今年はマゼランがセブ島にキリスト教を伝えて500周年で、先日そのことを書いたが、同時にマゼランがマクタン島の領主Lapulapuとの戦いに敗れてから500周年になる。
フィリピン側から見ると戦勝記念500周年という節目の年だった。
4月27日にこれを記念した式典がマクタン島のLapulapu像の前で行われた。
Lapulapuはフィリピン人にとって国を代表するヒーローの一人だが、実は彼の生い立ちやマゼランとの戦いに勝った後のことはよくわかっていない。
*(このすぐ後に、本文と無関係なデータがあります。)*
(** ** Stale updates and convergence *)

(** X10: an update that reports nothing above what the replica already
    holds changes no count and not the value; when all its keys are
    known to the replica, the state compares equal to the old one. *)
Theorem stale_update_changes_no_count (self : GCounter) (update : pydict) :
  state_le update (state self) →
  let self' := (apply_update update self).2 in
  (∀ k : string, get (state self') k 0 = get (state self) k 0) ∧
  (value self').1 = (value self).1 ∧
  (keys update ⊆ keys (state self) → dict_eq (state self') (state self)).
Proof.
  intros Hle. cbv zeta. rewrite apply_update_eq. cbn [snd].
  assert (∀ k, get (merge (state self) update) k 0 = get (state self) k 0)
    as Hget.
  { intros k. rewrite merge_get. specialize (Hle k). lia. }
  split; [exact Hget|]. split.
  - rewrite !value_eq. cbn [fst state]. f_equal.
    apply Z.le_antisymm; apply total_mono; intros k;
      specialize (Hget k); unfold get in Hget; lia.
  - intros Hsub. cbn [state]. apply items_ext_get; [|exact Hget].
    rewrite merge_keys, (comm_L (∪)). by apply subseteq_union_1_L.
Qed.

Lemma stale_update_changes_no_count_witness :
  let op := PyDict Dict {[ "A" := 2 ]} in
  let self := after (ApplyUpdate op) (after (Increment 1) (init "B" None)) in
  state_le op (state self) ∧
  (value (apply_update op self).2).1 = (value self).1.
Proof.
  cbv zeta.
  assert (state_le (PyDict Dict {[ "A" := 2 ]})
            (state (after (ApplyUpdate (PyDict Dict {[ "A" := 2 ]}))
                      (after (Increment 1) (init "B" None))))) as Hle
    by apply merge_upper_r.
  split; [exact Hle|].
  exact (proj1 (proj2 (stale_update_changes_no_count _ _ Hle))).
Defined.









(** ** Sending the result of [increment] to another replica *)

Lemma get_singleton_eq (c : dict_class) (k : string) (v : Z) :
  get (PyDict c {[ k := v ]}) k 0 = v.
Proof. unfold get; cbn [items]. by rewrite lookup_singleton_eq. Qed.

Lemma get_singleton_ne (c : dict_class) (k j : string) (v : Z) :
  k ≠ j → get (PyDict c {[ k := v ]}) j 0 = 0.
Proof. intros Hne. unfold get; cbn [items]. by rewrite lookup_singleton_ne. Qed.

Lemma get_setitem_eq (d : pydict) (k : string) (v : Z) :
  get (setitem d k v) k 0 = v.
Proof. unfold get, setitem; cbn [items]. by rewrite lookup_insert_eq. Qed.

(** X12: when [increment] on a replica returns a map and another replica
    applies that map, the receiver's count for the sender becomes the
    larger of its old count and the sender's own new count; for every
    other key the receiver reads its old count, raised to 0 if it was
    negative. *)
Theorem increment_result_delivered
    (sender receiver : GCounter) (amount : Z) (op : pydict) :
  (increment amount sender).1 = inr op →
  let sender' := (increment amount sender).2 in
  let receiver' := (apply_update op receiver).2 in
  get (state receiver') (replica_id sender) 0
  = Z.max (get (state receiver) (replica_id sender) 0)
          (get (state sender') (replica_id sender) 0) ∧
  ∀ k : string, k ≠ replica_id sender →
    get (state receiver') k 0 = Z.max (get (state receiver) k 0) 0.
Proof.
  cbv zeta. rewrite apply_update_eq. cbn [snd state].
  rewrite increment_result. case_decide; cbv zeta; [done|].
  destruct (items (state sender) !! replica_id sender) as [v|];
    [|destruct (class_of (state sender))]; cbn [fst snd state];
    intros [= <-]; (split; [|intros k Hk]); rewrite merge_get.
  - by rewrite get_singleton_eq, get_setitem_eq.
  - by rewrite get_singleton_ne.
  - by rewrite get_singleton_eq, get_setitem_eq.
  - by rewrite get_singleton_ne.
Qed.

Lemma increment_result_delivered_witness :
  let sender := after (Increment 1) (init "A" None) in
  let receiver := after (Increment 1) (init "B" None) in
  let op := PyDict Dict {[ "A" := 2 ]} in
  (increment 1 sender).1 = inr op ∧
  get (state (apply_update op receiver).2) (replica_id sender) 0
  = Z.max (get (state receiver) (replica_id sender) 0)
          (get (state (increment 1 sender).2) (replica_id sender) 0).
Proof.
  cbv zeta.
  assert ((increment 1 (after (Increment 1) (init "A" None))).1
          = inr (PyDict Dict {[ "A" := 2 ]})) as Hop
    by (vm_compute; reflexivity).
  split; [exact Hop|].
  exact (proj1 (increment_result_delivered _
                  (after (Increment 1) (init "B" None)) _ _ Hop)).
Defined.

(** ** The script *)

Lemma merge_disjoint_singletons
    (c1 c2 : dict_class) (a b : string) (v w : Z) :
  a ≠ b → 0 ≤ v → 0 ≤ w →
  merge (PyDict c1 {[ a := v ]}) (PyDict c2 {[ b := w ]})
  = PyDict Dict {[ a := v; b := w ]}.
Proof.
  intros Hab Hv Hw. apply pydict_ext; [apply merge_class|].
  cbn [items]. apply map_eq; intros k. rewrite merge_lookup.
  unfold keys; cbn [items]. rewrite !dom_singleton_L.
  destruct (decide (k = a)) as [->|Hka].
  - rewrite decide_True by set_solver.
    rewrite get_singleton_eq, get_singleton_ne, lookup_insert_eq by done.
    f_equal. lia.
  - rewrite lookup_insert_ne by done.
    destruct (decide (k = b)) as [->|Hkb].
    + rewrite decide_True by set_solver.
      rewrite get_singleton_eq, get_singleton_ne, lookup_singleton_eq
        by done.
      f_equal. lia.
    + rewrite decide_False
        by (rewrite elem_of_union, !elem_of_singleton; tauto).
      by rewrite lookup_singleton_ne.
Qed.

(** X13: run with two different replica names and non-negative amounts,
    the script raises nothing and ends with both nodes holding the same
    two counts, the first node's two increments added up, and with both
    reporting their sum as [value()]. *)
Theorem script_converges (a b : string) (x1 x2 y : Z) :
  a ≠ b → 0 ≤ x1 → 0 ≤ x2 → 0 ≤ y →
  ∃ node_A node_B : GCounter,
    script a b x1 x2 y = inr (node_A, node_B) ∧
    state node_A = PyDict Dict {[ a := x1 + x2; b := y ]} ∧
    state node_B = state node_A ∧
    (value node_A).1 = inr (x1 + x2 + y) ∧
    (value node_B).1 = inr (x1 + x2 + y).
Proof.
  intros Hab Hx1 Hx2 Hy. unfold script, init. cbv zeta.
  rewrite (increment_absent_defaultdict x1 (mkGCounter a defaultdict_int))
    by (done || apply lookup_empty).
  rewrite (increment_absent_defaultdict y (mkGCounter b defaultdict_int))
    by (done || apply lookup_empty).
  cbn [replica_id state].
  rewrite (increment_present x2 x1) by (done || apply lookup_insert_eq).
  cbn [replica_id state]. rewrite !apply_update_eq.
  cbn [replica_id state]. unfold setitem, defaultdict_int; cbn [items class_of].
  rewrite insert_insert_eq, !insert_empty.
  rewrite (merge_comm (PyDict DefaultDictInt {[ b := y ]})).
  rewrite !merge_disjoint_singletons by (done || lia).
  do 2 eexists. split; [reflexivity|]. cbn [state].
  split; [done|]. split; [done|].
  rewrite !value_eq. cbn [fst state]. unfold values; cbn [items].
  fold (total ({[ a := x1 + x2; b := y ]} : gmap string Z)).
  rewrite total_insert by (by apply lookup_singleton_ne).
  rewrite <- insert_empty, total_insert, total_empty by apply lookup_empty.
  split; f_equal; lia.
Qed.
マゼランとの戦いもピガフェッタの手記などがなければ後世に伝えられずに歴史の闇の中に沈んでいたかもしれない。
それはフィリピン側の記録が残っていないからだ。
フィリピンに文字がなかったから記録が残っていないというわけではない。
スペインによって植民地にされる以前のフィリピンの人々はサンスクリット系の文字を使っていた。
しかも識字率も高かったらしい。だから記録が残っていればもっとLapulapuのことも分かったかもしれない。
なぜ記録が残っていないかというと、記録媒体が椰子の葉や竹だったため熱帯地方では保存がきかなかったからと「物語フィリピンの歴史」で著者の鈴木静雄氏が述べている。
Lapulapuの生涯がどのようなものであったにせよ、彼が侵略者と戦ったフィリピンの勇者であったことに変わりはない。
式典の中で国家100周年記念委員会の事務局長は、セブ・マクタン空港の名称をLapulapu国際空港にするよう議会でイニシアティブをとっていくことを表明している。
コロナ禍もあり、いつセブ島に行けるかわからないが、次に行くときにはLapulapu国際空港となっているかもしれない。